Salim Ben Boina

Personal information
- Date of birth: 19 July 1991 (age 35)
- Place of birth: Marseille, France
- Height: 1.89 m (6 ft 2 in)
- Position: Goalkeeper

Team information
- Current team: Istres

Senior career*
- Years: Team / Apps / (Gls)
- 2011–2012: SC Montredon Bonneveine
- 2012–2014: Gardanne
- 2014–2017: Marseille Consolat / 8 / (0)
- 2017–2018: Martigues / 5 / (0)
- 2018–2019: Athlético Marseille / 15 / (0)
- 2019–2021: Martigues / 6 / (0)
- 2021–2022: Marseille Endoume / 9 / (0)
- 2022–2025: Épinal / 69 / (0)
- 2025–: Istres / 0 / (0)

International career^{‡}
- 2015–: Comoros / 27 / (0)

= Salim Ben Boina =

Footballer (born 1991)

Salim Ben Boina (born 19 July 1991) is a professional footballer who plays as a goalkeeper for Championnat National 1 club Istres.

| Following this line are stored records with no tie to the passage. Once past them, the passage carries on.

Lemma eq_coordinatewise_witness :
  (exists b h',
      @binary example_kernels OpEq (Instance ClsVector 0 None)
        (VRaw (PyTuple [PyInt 1; PyInt 0])) [[1%float; 0%float]]
      = (Ok (VBool b), h') /\
      (b = true <->
       forall i x y, buffer [[1%float; 0%float]] (Instance ClsVector 0 None)
                       !! i = Some x ->
                     [1%float; 0%float] !! i = Some y ->
                     PrimFloat.eqb x y = true)) /\
  fst ((v ← new ClsVector (PyTuple [PyInt 1; PyFloat (-0)]) None;
        w ← new ClsVector (PyTuple [PyInt 1; PyFloat (-0)]) (Some "w"%string);
        @binary example_kernels OpEq v (VInstance w)) [])
  = Ok (VBool true) /\
  fst ((v ← new ClsVector (PyTuple [PyInt 1; PyInt 0]) None;
        w ← new ClsVector (PyTuple [PyInt 0; PyInt 1]) None;
        @binary example_kernels OpEq v (VInstance w)) [])
  = Ok (VBool false).
Proof.
  destruct (@eq_coordinatewise example_kernels) as (Hiff & Hrefl & Hdiff).
  split; [|split].
  - apply (Hiff (Instance ClsVector 0 None)
             (VRaw (PyTuple [PyInt 1; PyInt 0])) [[1%float; 0%float]]
             [1%float; 0%float]).
    + split; [simpl; lia|discriminate].
    + reflexivity.
    + reflexivity.
  - apply (Hrefl (PyTuple [PyInt 1; PyFloat (-0)]) None (Some "w"%string) []
             [1%float; (-0)%float]); reflexivity.
  - apply (Hdiff (PyTuple [PyInt 1; PyInt 0]) (PyTuple [PyInt 0; PyInt 1])
             None None [] [1%float; 0%float] [0%float; 1%float] 0%nat
             1%float 0%float); reflexivity.
Defined.

(** Where the claim as worded fails: a NaN cell is unequal to itself, so
    [Vector((nan,)) == Vector((nan,))] is [False]; and a one-cell operand is
    stretched, so [Vector((1,1)) == Vector((1,))] is [True] although the
    second vector has no second coordinate. *)
Lemma eq_reflexive_counterexample :
  fst ((v ← new ClsVector (PyTuple [PyFloat nan]) None;
        w ← new ClsVector (PyTuple [PyFloat nan]) None;
        __eq__ v (VInstance w)) [])
  = Ok (VBool false) /\
  fst ((v ← new ClsVector (PyTuple [PyInt 1; PyInt 1]) None;
        w ← new ClsVector (PyTuple [PyInt 1]) None;
        __eq__ v (VInstance w)) [])
  = Ok (VBool true).
Proof. vm_compute. split; reflexivity. Qed.

(** ** Raw operands against instance operands *)

(** On a base [Vector] receiver, a raw tuple and a [Vector] built from it
    beforehand are indistinguishable to every binary operator: same result,
    same final store. *)
Lemma coercion_transparent_vector `{Numpy} (op : operator) (self : instance)
    (t : list Scalar) nm (h h1 : heap) (i : instance) :
  __class__ self = ClsVector ->
  new ClsVector (PyTuple t) nm h = (Ok i, h1) ->
  binary op self (VRaw (PyTuple t)) h = binary op self (VInstance i) h1.
Proof.
  intros Hc Hn. destruct (new_wf _ _ _ _ _ _ Hn) as (xs & Hx & -> & -> & _).
  assert (Hraw : to_class ClsVector (VRaw (PyTuple t)) false h
                 = (Ok (VInstance (Instance ClsVector (length h) None)),
                    h ++ [xs])).
  { apply to_class_raw_ok; [exact Hx|discriminate]. }
  destruct self as [cls l nm0]. simpl in Hc. subst cls.
  destruct op; unfold binary, proper_subclass; cbn -[method];
    unfold method, __add__, __sub__, __mul__, __truediv__,
    __floordiv__, __mod__, __pow__, __matmul__, __eq__, __lt__, __gt__,
    __le__, __ge__, arithmetic, ordering; cbn [__class__];
    unfold mbind at 1; unfold M_bind at 1; rewrite Hraw; reflexivity.
Qed.

(** C6. A point receiver tells a raw tuple from a vector built from it:
    [Point((1,2)) + (1,1)] is the point [(2,3)] and [Point((1,2)) < (3,4)]
    is [True], while with [Vector((1,1))], resp. [Vector((3,4))], as operand
    both raise [TypeError]: coercion leaves the base vector as it is, it is
    not an instance of [Point], so [+] passes the object itself to numpy and
    [<] fails the class check. On a base [Vector] receiver the two operands
    give the same results. *)
Theorem point_tells_tuple_from_vector `{Numpy} :
  let raw cls (t : list Scalar) (m : instance -> value -> M value) :=
    fst ((p ← new cls (PyTuple [PyInt 1; PyInt 2]) None;
          r ← m p (VRaw (PyTuple t));
          observe r) []) in
  let built cls (t : list Scalar) (m : instance -> value -> M value) :=
    fst ((p ← new cls (PyTuple [PyInt 1; PyInt 2]) None;
          v ← new ClsVector (PyTuple t) None;
          r ← m p (VInstance v);
          observe r) []) in
  raw ClsPoint [PyInt 1; PyInt 1] __add__
  = Ok (IsInstance ClsPoint [2%float; 3%float]) /\
  built ClsPoint [PyInt 1; PyInt 1] __add__ = Raise TypeError /\
  raw ClsPoint [PyInt 3; PyInt 4] __lt__ = Ok (IsValue (VBool true)) /\
  built ClsPoint [PyInt 3; PyInt 4] __lt__ = Raise TypeError /\
  raw ClsVector [PyInt 1; PyInt 1] __add__
  = Ok (IsInstance ClsVector [2%float; 3%float]) /\
  built ClsVector [PyInt 1; PyInt 1] __add__
  = Ok (IsInstance ClsVector [2%float; 3%float]) /\
  raw ClsVector [PyInt 3; PyInt 4] __lt__ = Ok (IsValue (VBool true)) /\
  built ClsVector [PyInt 3; PyInt 4] __lt__ = Ok (IsValue (VBool true)).
Proof. vm_compute. repeat split. Qed.

(** ** Division by zero *)

Lemma Prim2SF_infinity : Prim2SF infinity = S754_infinity false.
Proof. reflexivity. Qed.

Lemma is_zero_spec (y : float) :
  is_zero y = true -> exists s, Prim2SF y = S754_zero s.
Proof.
  unfold is_zero. rewrite FloatAxioms.eqb_spec.
  change (Prim2SF zero) with (S754_zero false).
  destruct (Prim2SF y) as [s|[]| |[] m e]; try discriminate. eauto.
Qed.

(** A float64 divided by a zero is infinite, or NaN (for [0/0] and NaN). *)
Lemma div_zero_cell (x y : float) :
  is_zero y = true ->
  is_infinity (PrimFloat.div x y) = true \/ is_nan (PrimFloat.div x y) = true.
Proof.
  intros [s Hy]%is_zero_spec.
  unfold is_infinity, is_nan.
  rewrite !FloatAxioms.eqb_spec, abs_spec, div_spec, Hy, Prim2SF_infinity.
  destruct (Prim2SF x) as [sx|sx| |sx m e]; simpl; auto.
Qed.

Lemma zero_scalar_cells (h : heap) cls (z : value) (y : float) :
  zero_scalar z = Some y ->
  operand_cells h cls z = Some (Stretch y) /\ is_zero y = true.
Proof.
  destruct z as [|[]|[]| | | | | |]; simpl; try discriminate.
  - intros [= <-]. split; reflexivity.
  - intros [= <-]. split; reflexivity.
  - destruct (is_zero f) eqn:Hz; [|discriminate]. intros [= <-]. auto.
Qed.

Born in France, he plays for the Comoros national team.

==Club career==
Born in Marseille, Boina has played for Montredon Bonneveine, Gardanne, Consolat Marseille, Martigues, Athlético Marseille, and Marseille Endoume, all of which are in the Bouches-du-Rhône department of France.

== International career ==
Ben Boina made his international debut for Comoros in 2015, and was a squad member at the 2021 Africa Cup of Nations.

On 11 December 2025, Ben Boina was called up to the Comoros squad for the 2025 Africa Cup of Nations.